Brown County has joined Nashville as a certified broadband-ready community in hopes of sending a strong message about the community’s commitment to expanding internet access.
Brown County Redevelopment Commission President Dave Redding said he hopes that message is received by service providers and potential residents who need the internet for business.
Rodney Margison, general manager at Mainstream Fiber Networks, said a broadband-ready designation can be encouraging to companies as they decide how to invest.
“I think it’s got people talking,” Margison said. “Anytime people start talking, that starts the ball rolling towards making progress.”
Getting the designation required the county council and commissioners to pass resolutions about ways in which the county will either assist or not interfere with the expansion of broadband internet — like creating a single point of contact to work with companies on permits and promising not to discriminate among providers in permissions granted or fees imposed.
Last July, Nashville became the first broadband-ready community in the state.
Town Manager/Economic Development Director Scott Rudd said he saw an immediate response. Service providers began contacting him to find out what Nashville needed and if there were ways they could help the town get there, and those talks continue.
Gnaw Bone-based Mainstream has been encouraging residents to take a survey so the company can see where expansion is most wanted.“We want to help Brown County get as much Internet coverage as possible,” Margison said.
Through the company’s website, msfiber.servicezones.net/brown, residents can fill out a survey to get a better read on what areas are best for expansion.
Currently, Mainstream is running a competition to determine which neighborhood will see the first expansion of service, Margison said.

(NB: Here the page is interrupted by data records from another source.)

(** On columns of the frame the search raises nothing and returns the
    first column of the list that holds text. *)
Lemma first_text_column_find (w : nat) (data : list Series)
    (cols : list nat) :
  Forall (fun col => col < w) cols ->
  first_text_column w data cols
  = Ok (find (fun col => has_text (column data col)) cols).
Proof.
  induction 1 as [|col cols Hcol _ IH]; [reflexivity|].
  simpl. unfold iloc_col. apply Nat.ltb_lt in Hcol. rewrite Hcol.
  cbn [bind]. fold (column data col).
  destruct (has_text (column data col)); [reflexivity | exact IH].
Qed.

Lemma find_filter_seq_some (g f : nat -> bool) (a n x : nat) :
  find f (filter g (seq a n)) = Some x <->
  (a <= x < a + n /\ g x = true /\ f x = true /\
   forall y, a <= y -> y < x -> g y = true -> f y = false).
Proof.
  revert a. induction n as [|n IH]; intros a; simpl.
  - split; [discriminate | lia].
  - assert (Hrec : find f (filter g (seq (S a) n)) = Some x <->
              (a < x < a + S n /\ g x = true /\ f x = true /\
               forall y, a < y -> y < x -> g y = true -> f y = false)).
    { rewrite IH. intuition lia || auto. }
    destruct (g a) eqn:Ga; simpl; [destruct (f a) eqn:Fa|].
    + split.
      * intros [= <-].
        split; [lia | split; [exact Ga | split; [exact Fa|]]].
        intros y H1 H2. lia.
      * intros [Hr [Gx [Fx Hmin]]].
        destruct (Nat.eq_dec a x) as [-> | Hne]; [reflexivity|].
        rewrite (Hmin a) in Fa; [discriminate | lia | lia | exact Ga].
    + rewrite Hrec. split; intros [Hr [Gx [Fx Hmin]]].
      * split; [lia | split; [exact Gx | split; [exact Fx|]]].
        intros y H1 H2 Gy.
        destruct (Nat.eq_dec y a) as [-> | Hne]; [exact Fa|].
        apply Hmin; [lia | lia | exact Gy].
      * assert (a <> x) by congruence.
        split; [lia | split; [exact Gx | split; [exact Fx|]]].
        intros y H1 H2 Gy. apply Hmin; [lia | lia | exact Gy].
    + rewrite Hrec. split; intros [Hr [Gx [Fx Hmin]]].
      * split; [lia | split; [exact Gx | split; [exact Fx|]]].
        intros y H1 H2 Gy.
        destruct (Nat.eq_dec y a) as [-> | Hne]; [congruence|].
        apply Hmin; [lia | lia | exact Gy].
      * assert (a <> x) by congruence.
        split; [lia | split; [exact Gx | split; [exact Fx|]]].
        intros y H1 H2 Gy. apply Hmin; [lia | lia | exact Gy].
Qed.

Lemma find_filter_seq_none (g f : nat -> bool) (a n : nat) :
  find f (filter g (seq a n)) = None <->
  forall y, a <= y < a + n -> g y = true -> f y = false.
Proof.
  split.
  - intros H y Hy Gy. apply (find_none _ _ H).
    apply filter_In. split; [apply in_seq; exact Hy | exact Gy].
  - intros H. destruct (find f (filter g (seq a n))) as [x|] eqn:E;
      [|reflexivity].
    apply find_some in E. destruct E as [Hin Fx].
    apply filter_In in Hin. destruct Hin as [Hin Gx]. apply in_seq in Hin.
    rewrite (H x Hin Gx) in Fx. discriminate.
Qed.

Lemma iloc_ok (df : DataFrame) (i : nat) (row : Series) :
  iloc df i = Ok row <->
  exists r, nth_error df i = Some r /\ row = pad (width df) r.
Proof.
  unfold iloc. rewrite rows_nth_error.
  destruct (nth_error df i) as [r|]; simpl.
  - split; [intros [= <-]; eauto | intros [r' [[= <-] ->]]; reflexivity].
  - split; [discriminate | intros [r' [E _]]; discriminate].
Qed.

Lemma iloc_length (df : DataFrame) (i : nat) (row : Series) :
  iloc df i = Ok row -> length row = width df.
Proof.
  intros H. apply iloc_ok in H. destruct H as [r [Hr ->]].
  apply pad_length, width_ge. apply (nth_error_In _ i). exact Hr.
Qed.

Lemma pass1_find (df : DataFrame) (header_idx cpf : nat)
    (header_row : Series) :
  length header_row = width df ->
  pass1 df header_idx cpf header_row
  = Ok (find (fun col => has_text (column (data_rows df header_idx) col))
             (blank_header_cols header_row cpf)).
Proof.
  intros Hlen. unfold pass1. apply first_text_column_find.
  apply Forall_forall. intros col Hin.
  apply blank_header_cols_in in Hin. destruct Hin as [_ [v [Hv _]]].
  rewrite <- Hlen. apply nth_error_Some. congruence.
Qed.

Lemma pass2_find (w cpf : nat) (data : list Series) :
  cpf <= w ->
  first_text_column w data (seq 0 cpf)
  = Ok (find (fun col => has_text (column data col)) (seq 0 cpf)).
Proof.
  intros H. apply first_text_column_find.
  apply Forall_forall. intros col Hin. apply in_seq in Hin. lia.
Qed.

(** [find_name_column] in terms of its two searches. *)
Lemma find_name_column_eq (df : DataFrame) (header_idx cpf : nat)
    (header_row : Series) :
  find_name_column df header_idx cpf header_row =
  if cpf <=? 0 then Ok None
  else
    found <- pass1 df header_idx cpf header_row ;;
    match found with
    | Some col => Ok (Some col)
    | None =>
        first_text_column (width df) (data_rows df header_idx) (seq 0 cpf)
    end.
Proof. reflexivity. Qed.

Lemma find_name_column_ok (df : DataFrame) (header_idx cpf : nat)
    (header_row : Series) :
  length header_row = width df -> cpf <= width df ->
  exists found, find_name_column df header_idx cpf header_row = Ok found.
Proof.
  intros Hlen Hcpf. rewrite find_name_column_eq.
  destruct (cpf <=? 0); [eauto|].
  rewrite (pass1_find df header_idx cpf header_row Hlen). cbn [bind].
  destruct (find _ _); [eauto|].
  rewrite (pass2_find _ _ _ Hcpf). eauto.
Qed.

(* ================================================================== *)
(** ** Header labels *)

Section Labels.

Variable U : unicode_data.

Lemma next_label_from (row : Series) (k i : nat) (l : str) :
  next_label (header_labels_from U k row) l = Some i ->
  exists s, k <= i /\ nth_error row (i - k) = Some (CStr s) /\
            upper U (strip s) = l.
Proof.
  revert k. induction row as [|v row IH]; intros k; simpl; [discriminate|].
  assert (Hrest : next_label (header_labels_from U (S k) row) l = Some i ->
            exists s, k <= i /\ nth_error (v :: row) (i - k) = Some (CStr s) /\
                      upper U (strip s) = l).
  { intros H. destruct (IH (S k) H) as [s [Hle [Hn Hs]]].
    exists s. split; [lia|]. split; [|exact Hs].
    replace (i - k) with (S (i - S k)) by lia. exact Hn. }
  destruct v as [|f|n|s| |text]; try exact Hrest.
  simpl. destruct (str_eqb (upper U (strip s)) l) eqn:E; [|exact Hrest].
  intros [= <-]. exists s. split; [lia|]. rewrite Nat.sub_diag.
  split; [reflexivity | apply str_eqb_eq; exact E].
Qed.

(** A resolved label is the cleaned text of a text cell of the header. *)
Lemma next_label_some (header_row : Series) (i : nat) (l : str) :
  next_label (header_labels U header_row) l = Some i ->
  exists s, nth_error header_row i = Some (CStr s) /\ upper U (strip s) = l.
Proof.
  intros H. apply next_label_from in H. destruct H as [s [_ [Hn Hs]]].
  rewrite Nat.sub_0_r in Hn. eauto.
Qed.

The top three are Lanam Ridge, Morrison Road and Timbercrest/Salt Creek.
At the end of May, Lanam Ridge was approaching 50 percent of the threshold needed to receive service, Margison said.

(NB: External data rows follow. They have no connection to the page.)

(** [execute] leads from a sound state to a sound state: what it writes
    to the log is backed by the ledger. *)
Lemma execute_sound (now : Z) (intent : TradeIntent) (s : Sys) :
  sound s -> sound (snd (fst (execute now intent s))).
Proof.
  intros Hsound. unfold Orchestrator.execute.
  destruct (dedupHit _ _ _ _ _); [exact Hsound |].
  destruct (readBalance _ _ (world s)) as [[spent w1] ev1] eqn:Hb1.
  apply readBalance_spec in Hb1 as [Hsame1 _].
  pose proof (sound_same_ledger s w1 Hsame1 Hsound) as Hpre.
  destruct (spent <? _); [exact Hpre |].
  destruct (curveFor _ _ _) as [curve |] eqn:Hcurve; [| exact Hpre].
  destruct (negb (_ && _)); [exact Hpre |].
  destruct (negb (hasKey _ _)); [exact Hpre |].
  destruct (readBalance _ _ w1) as [[received w2] ev2] eqn:Hb2.
  apply readBalance_spec in Hb2 as [Hsame2 _].
  assert (Hsame : same_ledger (world s) w2)
    by (eapply same_ledger_trans; eauto).
  destruct Hsound as [Hwf Hback].
  assert (Hwf2 : wf_world w2) by (eapply same_ledger_wf; eauto).
  match goal with
  | |- context [run ?fuel ?ctx DoSubmit 0%nat ?s0] =>
      destruct (run fuel ctx DoSubmit 0%nat s0) as [[o s'] ev3] eqn:Hrun;
      pose proof (run_floor_safe ctx _ _ _ _ _ _ _ Hrun Hwf2
                    ltac:(discriminate)) as [Hwf' Hhon];
      pose proof (run_framed ctx _ _ _ _ _ _ _ Hrun Hwf2) as [Hgrows Hframe];
      pose proof (run_recorded ctx _ _ _ _ _ _ _ Hrun ltac:(discriminate))
        as (r0 & Hl0 & Ho & _ & Hint)
  end.
  simpl in Hgrows, Hframe, Hl0, Hint. cbn [fst snd].
  split; [exact Hwf' |]. intros h r Hl.
  destruct (decide (h = intentHash intent)) as [-> | Hne].
  - rewrite Hl0 in Hl. injection Hl as <-.
    unfold OrchestratorProps.backed. rewrite Ho, Hint.
    destruct o as [sid | e]; simpl in Hhon; [| exact Hhon].
    destruct Hhon as (op & realized & Hl' & Hop & Hfloor).
    exists op, realized. eexists. split; [exact Hl' |]. split; [exact Hop |].
    split; [| exact Hfloor].
    unfold OrchestratorProps.declaredFloor. now rewrite Hcurve.
  - rewrite (Hframe h Hne) in Hl. apply Hback in Hl.
    eapply backed_grows; [| exact Hl].
    eapply grows_trans; [apply same_ledger_grows |]; eauto.
Qed.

Once interest in a particular area reaches the point where it makes financial sense for the company, Mainstream will approach those who filled out surveys to see if they are willing to commit to a contract, Margison said.

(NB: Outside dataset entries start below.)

(** * Redex: side-effect summaries, constant materialization, required
      configuration parameters

    A shallow embedding of

    - [opt/object-sensitive-dce/SideEffectSummary.cpp]: the per-method summary
      builder, the recursive call-graph driver and the s-expression form of a
      summary;
    - [opt/constant-propagation/ConstantPropagationTransform.h]: the
      [value_to_instruction_visitor];
    - [libredex/Configurable.h]: [bind_required] and [parse_required].

    Definitions come first, the properties proved about them follow. *)

From Stdlib Require Import ZArith Lia Ascii String.
From stdpp Require Import gmap strings list fin_maps.

#[global] Set Warnings "-clear-no-such-hyp".

(** ** Fatal conditions

    [always_assert] aborts the pass; the standard containers and parsers throw,
    and nothing in these files catches.  Both are values of [failure]. *)

Inductive failure : Type :=
| AssertionFailure (msg : string)   (* always_assert, always_assert_log *)
| StdOutOfRange (what : string)     (* std::out_of_range *)
| StdInvalidArgument (what : string) (* std::invalid_argument, sparta's checked accessors *)
| InvalidIterator (what : string).  (* dereferencing end() *)

Inductive result (A : Type) : Type :=
| Ok (a : A)
| Fatal (e : failure).
Arguments Ok {A} a.
Arguments Fatal {A} e.

#[global] Instance result_ret : MRet result := λ A a, Ok a.
#[global] Instance result_bind : MBind result := λ A B f r,
  match r with
  | Ok a => f a
  | Fatal e => Fatal e
  end.

Definition always_assert (cond : bool) (msg : string) : result unit :=
  if cond then Ok tt else Fatal (AssertionFailure msg).

(** A loop whose body may throw: the first failure ends it. *)
Fixpoint foldM {A S : Type} (body : S → A → result S) (l : list A) (s : S)
  : result S :=
  match l with
  | [] => Ok s
  | x :: l' => s' ← body s x; foldM body l' s'
  end.

(** ** Program representation *)

(** [reg_t] is [uint32_t]; [param_idx_t] is [uint16_t]. *)
Definition reg_t := N.
Definition param_idx_t := N.
Definition to_param_idx_t (z : Z) : param_idx_t := Z.to_N (z mod 2 ^ 16).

Once enough subscribers are signed up, the company will begin work on expansion.
In partnership with national nonprofit EveryoneOn, AT&T is offering discounted internet access to households with at least one member enrolled in the U.S. Department of Agriculture’s Supplemental Nutrition Assistance Program, or SNAP.Availability varies by area, but the two price tiers are $5 per month for 3Mbps and $10 for 10Mbps and 5Mbps, depending on which is available in that area, according to an AT&T news release.
The company has committed to providing the $5 and $10 prices through April 2020.
While the customer is responsible for taxes, there are no charges for equipment or installation.
There is a data limit, however. The 3Mbps tier is limited to 150 GB of data per month. The 5Mbps and 10MBps are limited to 300 GB and 600 GB, respectively.
One hour of normal streaming media takes about 1 GB of data. High definition video takes about 3 GB per hour.
Once the limit is exceeded, customers will be charged $10 for the first additional 50GB of data, and $10 each time they exceed 50GB.
Residents can check into the program at everyoneon.org.